Exercise requirements: Repeat the records below word for word.

Material supplied:
(** * mdfmt: the Markdown-to-Markdown renderer of [markdown/main.go]

    A shallow embedding of the renderer (package [markdown]) together with
    the few library routines it calls, followed by the properties of the
    renderer checked against it.

    Conventions.  A Go [[]byte] and a Go [string] are both byte sequences and
    are modelled by [string] (an [ascii] is one byte).  A Go [int] is a [Z]
    with the 64-bit wrap-around of [++] and [--] written out.  The Go maps
    [map[int]int] and [map[int]bool] are [gmap]s; reading an absent key gives
    the zero value of the element type, as in Go. *)

From Stdlib Require Import ZArith String Ascii List Bool Lia DecimalString.
From stdpp Require Import gmap strings.
Import ListNotations.
Local Open Scope Z_scope.

(** ** Go runtime and library routines used by the renderer *)

Module Go.

(** The newline byte, [ '\n' ]. *)
Definition LF : ascii := "010"%char.
Definition CR : ascii := "013"%char.
Definition TAB : ascii := "009"%char.
Definition SP : ascii := " "%char.
Definition NUL : ascii := "000"%char.

Definition nl : string := String LF EmptyString.
Definition empty : string := EmptyString.

(** [len(s)] as a Go [int]. *)
Definition len (s : string) : Z := Z.of_nat (String.length s).

(** Two's-complement wrap-around of a 64-bit [int]. *)
Definition wrap (z : Z) : Z := (z + 2 ^ 63) mod 2 ^ 64 - 2 ^ 63.
Definition incr (z : Z) : Z := wrap (z + 1).
Definition decr (z : Z) : Z := wrap (z - 1).
Definition is_int (z : Z) : Prop := - 2 ^ 63 <= z < 2 ^ 63.

(** [fmt.Sprintf("%d", z)]. *)
Definition itoa (z : Z) : string := NilZero.string_of_int (Z.to_int z).

(** [strings.Fields] on ASCII input: the maximal runs of bytes that are not
    one of the six ASCII white-space bytes.  (The two-byte encodings of the
    non-ASCII Unicode spaces are not white space in this model.) *)
Definition isSpace (c : ascii) : bool :=
  existsb (Ascii.eqb c) [SP; TAB; LF; "011"%char; "012"%char; CR].

Fixpoint Fields (s : string) : list string :=
  match s with
  | EmptyString => []
  | String c s' =>
      if isSpace c then Fields s'
      else match s' with
           | EmptyString => [String c EmptyString]
           | String c' _ =>
               if isSpace c' then String c EmptyString :: Fields s'
               else match Fields s' with
                    | t :: ts => String c t :: ts
                    | [] => [String c EmptyString]
                    end
           end
  end.

(** [bytes.Split(s, []byte{sep})] with [n = -1]: all the pieces between
    separators; one more piece than there are separators. *)
Fixpoint Split (sep : ascii) (s : string) : list string :=
  match s with
  | EmptyString => [EmptyString]
  | String c s' =>
      if Ascii.eqb c sep then EmptyString :: Split sep s'
      else match Split sep s' with
           | l :: ls => String c l :: ls
           | [] => [String c EmptyString]
           end
  end.

(** [bytes.Replace(s, []byte{old}, new, -1)] for a one-byte [old]. *)
Fixpoint Replace (old : ascii) (new : string) (s : string) : string :=
  match s with
  | EmptyString => EmptyString
  | String c s' =>
      if Ascii.eqb c old then new +:+ Replace old new s'
      else String c (Replace old new s')
  end.

(** [strings.Repeat(s, n)] for [n >= 0]. *)
Fixpoint RepeatN (s : string) (n : nat) : string :=
  match n with
  | O => EmptyString
  | S n' => s +:+ RepeatN s n'
  end.
Definition Repeat (s : string) (n : Z) : string := RepeatN s (Z.to_nat n).

(** [indentwriter.New(w, indent).Write(p)] of shurcooL/go: the bytes that
    reach [w].  Every non-empty line is prefixed by [indent] tabs: the
    prefix is written before the first byte after a line start that is not
    a newline. *)
Fixpoint indentLoop (prefix : string) (wroteIndent : bool) (p : string)
  : string :=
  match p with
  | EmptyString => EmptyString
  | String b p' =>
      if Ascii.eqb b LF then String b (indentLoop prefix false p')
      else if wroteIndent then String b (indentLoop prefix true p')
      else prefix +:+ String b (indentLoop prefix true p')
  end.
Definition indentWrite (indent : Z) (p : string) : string :=
  indentLoop (Repeat (String TAB EmptyString) indent) false p.

(** [bytes.Buffer.Bytes()]: a buffer that never received a byte still holds
    the nil slice. *)
Definition Bytes (buf : string) : option string :=
  match buf with
  | EmptyString => None
  | _ => Some buf
  end.

End Go.

(** ** The document tree of gomarkdown's [ast] package, as the renderer
     reads it *)

Module ast.

Inductive WalkStatus := GoToNext | SkipChildren | Terminate.

(** The list-flag bits ([ast.ListType], [1 << iota]). *)
Definition ListTypeOrdered : Z := 1.
Definition ListTypeDefinition : Z := 2.
Definition ListTypeTerm : Z := 4.
Definition ListItemContainsBlock : Z := 8.
Definition ListItemBeginningOfList : Z := 16.
Definition ListItemEndOfList : Z := 32.

(** A node with the attributes [RenderNode] reads.  [Other] stands for
    every node type without a case in the renderer's type switch (tables,
    math, captions, ...). *)
Inductive Node :=
| Text (Literal : string)
| Softbreak
| Hardbreak
| Emph (Literal : string)
| Strong (Literal : string)
| Del (Literal : string)
| BlockQuote (Literal : string)
| Link (Destination Title Literal : string)
| Image (Destination Title : string)
| Code (Literal : string)
| CodeBlock (Info Literal : string)
| Document
| Paragraph
| HTMLSpan (Literal : string)
| HTMLBlock (Literal : string)
| Heading (Level : Z)
| HorizontalRule
| List (ListFlags : Z)
| ListItem (ListFlags : Z) (Literal : string)
| Other.

(** A node is a leaf or a container with children ([AsContainer() != nil]). *)
#[local] Unset Elimination Schemes.
Inductive Tree :=
| Leaf (n : Node)
| Container (n : Node) (children : list Tree).
#[local] Set Elimination Schemes.

(** Structural induction over a tree and, through [Forall], its children. *)
Fixpoint Tree_ind (P : Tree -> Prop)
  (HLeaf : forall n, P (Leaf n))
  (HContainer : forall n cs, Forall P cs -> P (Container n cs))
  (t : Tree) : P t :=
  match t with
  | Leaf n => HLeaf n
  | Container n cs =>
      HContainer n cs
        ((fix children (l : list Tree) : Forall P l :=
            match l with
            | [] => @List.Forall_nil Tree P
            | c :: l' =>
                @List.Forall_cons Tree P c l'
                  (Tree_ind P HLeaf HContainer c) (children l')
            end) cs)
  end.

End ast.
Import ast.
Import Go.

(** ** Package [markdown] *)

(** [RenderNodeFunc].  The hook receives the writer, the node and the
    direction; what it does to the output is modelled by the bytes it
    writes, returned with the walk status and the handled flag. *)
Definition RenderNodeFunc : Type :=
  Node -> bool -> string * (WalkStatus * bool).

Record Options := mkOptions {
  Terminal : bool;
  RenderNodeHook : option RenderNodeFunc
}.

(** The fields of [Renderer] that live code reads or writes.  ([headers],
    [columnAligns], [columnWidths], [cells] and [stringWidth] are only used
    by the table code, which is commented out.) *)
Record Renderer := mkRenderer {
  orderedListCounter : gmap Z Z;
  paragraph : gmap Z bool;
  listDepth : Z;
  lastNormalText : string;
  lastOutputLen : Z;
  opts : Options
}.

(** What a call can change: the receiver [*r], the bytes written to [w] so
    far, and (a ghost log) the texts handed to [format.Source] so far. *)
Record State := mkState {
  rd : Renderer;
  wr : string;
  gofmtCalls : list string
}.

(** A method of [*Renderer] that returns nothing. *)
Definition Act : Type := State -> State.

Definition skip : Act := fun s => s.
Definition andThen (a b : Act) : Act := fun s => b (a s).
Infix ">>>" := andThen (at level 61, left associativity).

The answer:
(** * mdfmt: the Markdown-to-Markdown renderer of [markdown/main.go]

    A shallow embedding of the renderer (package [markdown]) together with
    the few library routines it calls, followed by the properties of the
    renderer checked against it.

    Conventions.  A Go [[]byte] and a Go [string] are both byte sequences and
    are modelled by [string] (an [ascii] is one byte).  A Go [int] is a [Z]
    with the 64-bit wrap-around of [++] and [--] written out.  The Go maps
    [map[int]int] and [map[int]bool] are [gmap]s; reading an absent key gives
    the zero value of the element type, as in Go. *)

From Stdlib Require Import ZArith String Ascii List Bool Lia DecimalString.
From stdpp Require Import gmap strings.
Import ListNotations.
Local Open Scope Z_scope.

(** ** Go runtime and library routines used by the renderer *)

Module Go.

(** The newline byte, [ '\n' ]. *)
Definition LF : ascii := "010"%char.
Definition CR : ascii := "013"%char.
Definition TAB : ascii := "009"%char.
Definition SP : ascii := " "%char.
Definition NUL : ascii := "000"%char.

Definition nl : string := String LF EmptyString.
Definition empty : string := EmptyString.

(** [len(s)] as a Go [int]. *)
Definition len (s : string) : Z := Z.of_nat (String.length s).

(** Two's-complement wrap-around of a 64-bit [int]. *)
Definition wrap (z : Z) : Z := (z + 2 ^ 63) mod 2 ^ 64 - 2 ^ 63.
Definition incr (z : Z) : Z := wrap (z + 1).
Definition decr (z : Z) : Z := wrap (z - 1).
Definition is_int (z : Z) : Prop := - 2 ^ 63 <= z < 2 ^ 63.

(** [fmt.Sprintf("%d", z)]. *)
Definition itoa (z : Z) : string := NilZero.string_of_int (Z.to_int z).

(** [strings.Fields] on ASCII input: the maximal runs of bytes that are not
    one of the six ASCII white-space bytes.  (The two-byte encodings of the
    non-ASCII Unicode spaces are not white space in this model.) *)
Definition isSpace (c : ascii) : bool :=
  existsb (Ascii.eqb c) [SP; TAB; LF; "011"%char; "012"%char; CR].

Fixpoint Fields (s : string) : list string :=
  match s with
  | EmptyString => []
  | String c s' =>
      if isSpace c then Fields s'
      else match s' with
           | EmptyString => [String c EmptyString]
           | String c' _ =>
               if isSpace c' then String c EmptyString :: Fields s'
               else match Fields s' with
                    | t :: ts => String c t :: ts
                    | [] => [String c EmptyString]
                    end
           end
  end.

(** [bytes.Split(s, []byte{sep})] with [n = -1]: all the pieces between
    separators; one more piece than there are separators. *)
Fixpoint Split (sep : ascii) (s : string) : list string :=
  match s with
  | EmptyString => [EmptyString]
  | String c s' =>
      if Ascii.eqb c sep then EmptyString :: Split sep s'
      else match Split sep s' with
           | l :: ls => String c l :: ls
           | [] => [String c EmptyString]
           end
  end.

(** [bytes.Replace(s, []byte{old}, new, -1)] for a one-byte [old]. *)
Fixpoint Replace (old : ascii) (new : string) (s : string) : string :=
  match s with
  | EmptyString => EmptyString
  | String c s' =>
      if Ascii.eqb c old then new +:+ Replace old new s'
      else String c (Replace old new s')
  end.

(** [strings.Repeat(s, n)] for [n >= 0]. *)
Fixpoint RepeatN (s : string) (n : nat) : string :=
  match n with
  | O => EmptyString
  | S n' => s +:+ RepeatN s n'
  end.
Definition Repeat (s : string) (n : Z) : string := RepeatN s (Z.to_nat n).

(** [indentwriter.New(w, indent).Write(p)] of shurcooL/go: the bytes that
    reach [w].  Every non-empty line is prefixed by [indent] tabs: the
    prefix is written before the first byte after a line start that is not
    a newline. *)
Fixpoint indentLoop (prefix : string) (wroteIndent : bool) (p : string)
  : string :=
  match p with
  | EmptyString => EmptyString
  | String b p' =>
      if Ascii.eqb b LF then String b (indentLoop prefix false p')
      else if wroteIndent then String b (indentLoop prefix true p')
      else prefix +:+ String b (indentLoop prefix true p')
  end.
Definition indentWrite (indent : Z) (p : string) : string :=
  indentLoop (Repeat (String TAB EmptyString) indent) false p.

(** [bytes.Buffer.Bytes()]: a buffer that never received a byte still holds
    the nil slice. *)
Definition Bytes (buf : string) : option string :=
  match buf with
  | EmptyString => None
  | _ => Some buf
  end.

End Go.

(** ** The document tree of gomarkdown's [ast] package, as the renderer
     reads it *)

Module ast.

Inductive WalkStatus := GoToNext | SkipChildren | Terminate.

(** The list-flag bits ([ast.ListType], [1 << iota]). *)
Definition ListTypeOrdered : Z := 1.
Definition ListTypeDefinition : Z := 2.
Definition ListTypeTerm : Z := 4.
Definition ListItemContainsBlock : Z := 8.
Definition ListItemBeginningOfList : Z := 16.
Definition ListItemEndOfList : Z := 32.

(** A node with the attributes [RenderNode] reads.  [Other] stands for
    every node type without a case in the renderer's type switch (tables,
    math, captions, ...). *)
Inductive Node :=
| Text (Literal : string)
| Softbreak
| Hardbreak
| Emph (Literal : string)
| Strong (Literal : string)
| Del (Literal : string)
| BlockQuote (Literal : string)
| Link (Destination Title Literal : string)
| Image (Destination Title : string)
| Code (Literal : string)
| CodeBlock (Info Literal : string)
| Document
| Paragraph
| HTMLSpan (Literal : string)
| HTMLBlock (Literal : string)
| Heading (Level : Z)
| HorizontalRule
| List (ListFlags : Z)
| ListItem (ListFlags : Z) (Literal : string)
| Other.

(** A node is a leaf or a container with children ([AsContainer() != nil]). *)
#[local] Unset Elimination Schemes.
Inductive Tree :=
| Leaf (n : Node)
| Container (n : Node) (children : list Tree).
#[local] Set Elimination Schemes.

(** Structural induction over a tree and, through [Forall], its children. *)
Fixpoint Tree_ind (P : Tree -> Prop)
  (HLeaf : forall n, P (Leaf n))
  (HContainer : forall n cs, Forall P cs -> P (Container n cs))
  (t : Tree) : P t :=
  match t with
  | Leaf n => HLeaf n
  | Container n cs =>
      HContainer n cs
        ((fix children (l : list Tree) : Forall P l :=
            match l with
            | [] => @List.Forall_nil Tree P
            | c :: l' =>
                @List.Forall_cons Tree P c l'
                  (Tree_ind P HLeaf HContainer c) (children l')
            end) cs)
  end.

End ast.
Import ast.
Import Go.

(** ** Package [markdown] *)

(** [RenderNodeFunc].  The hook receives the writer, the node and the
    direction; what it does to the output is modelled by the bytes it
    writes, returned with the walk status and the handled flag. *)
Definition RenderNodeFunc : Type :=
  Node -> bool -> string * (WalkStatus * bool).

Record Options := mkOptions {
  Terminal : bool;
  RenderNodeHook : option RenderNodeFunc
}.

(** The fields of [Renderer] that live code reads or writes.  ([headers],
    [columnAligns], [columnWidths], [cells] and [stringWidth] are only used
    by the table code, which is commented out.) *)
Record Renderer := mkRenderer {
  orderedListCounter : gmap Z Z;
  paragraph : gmap Z bool;
  listDepth : Z;
  lastNormalText : string;
  lastOutputLen : Z;
  opts : Options
}.

(** What a call can change: the receiver [*r], the bytes written to [w] so
    far, and (a ghost log) the texts handed to [format.Source] so far. *)
Record State := mkState {
  rd : Renderer;
  wr : string;
  gofmtCalls : list string
}.

(** A method of [*Renderer] that returns nothing. *)
Definition Act : Type := State -> State.

Definition skip : Act := fun s => s.
Definition andThen (a b : Act) : Act := fun s => b (a s).
Infix ">>>" := andThen (at level 61, left associativity).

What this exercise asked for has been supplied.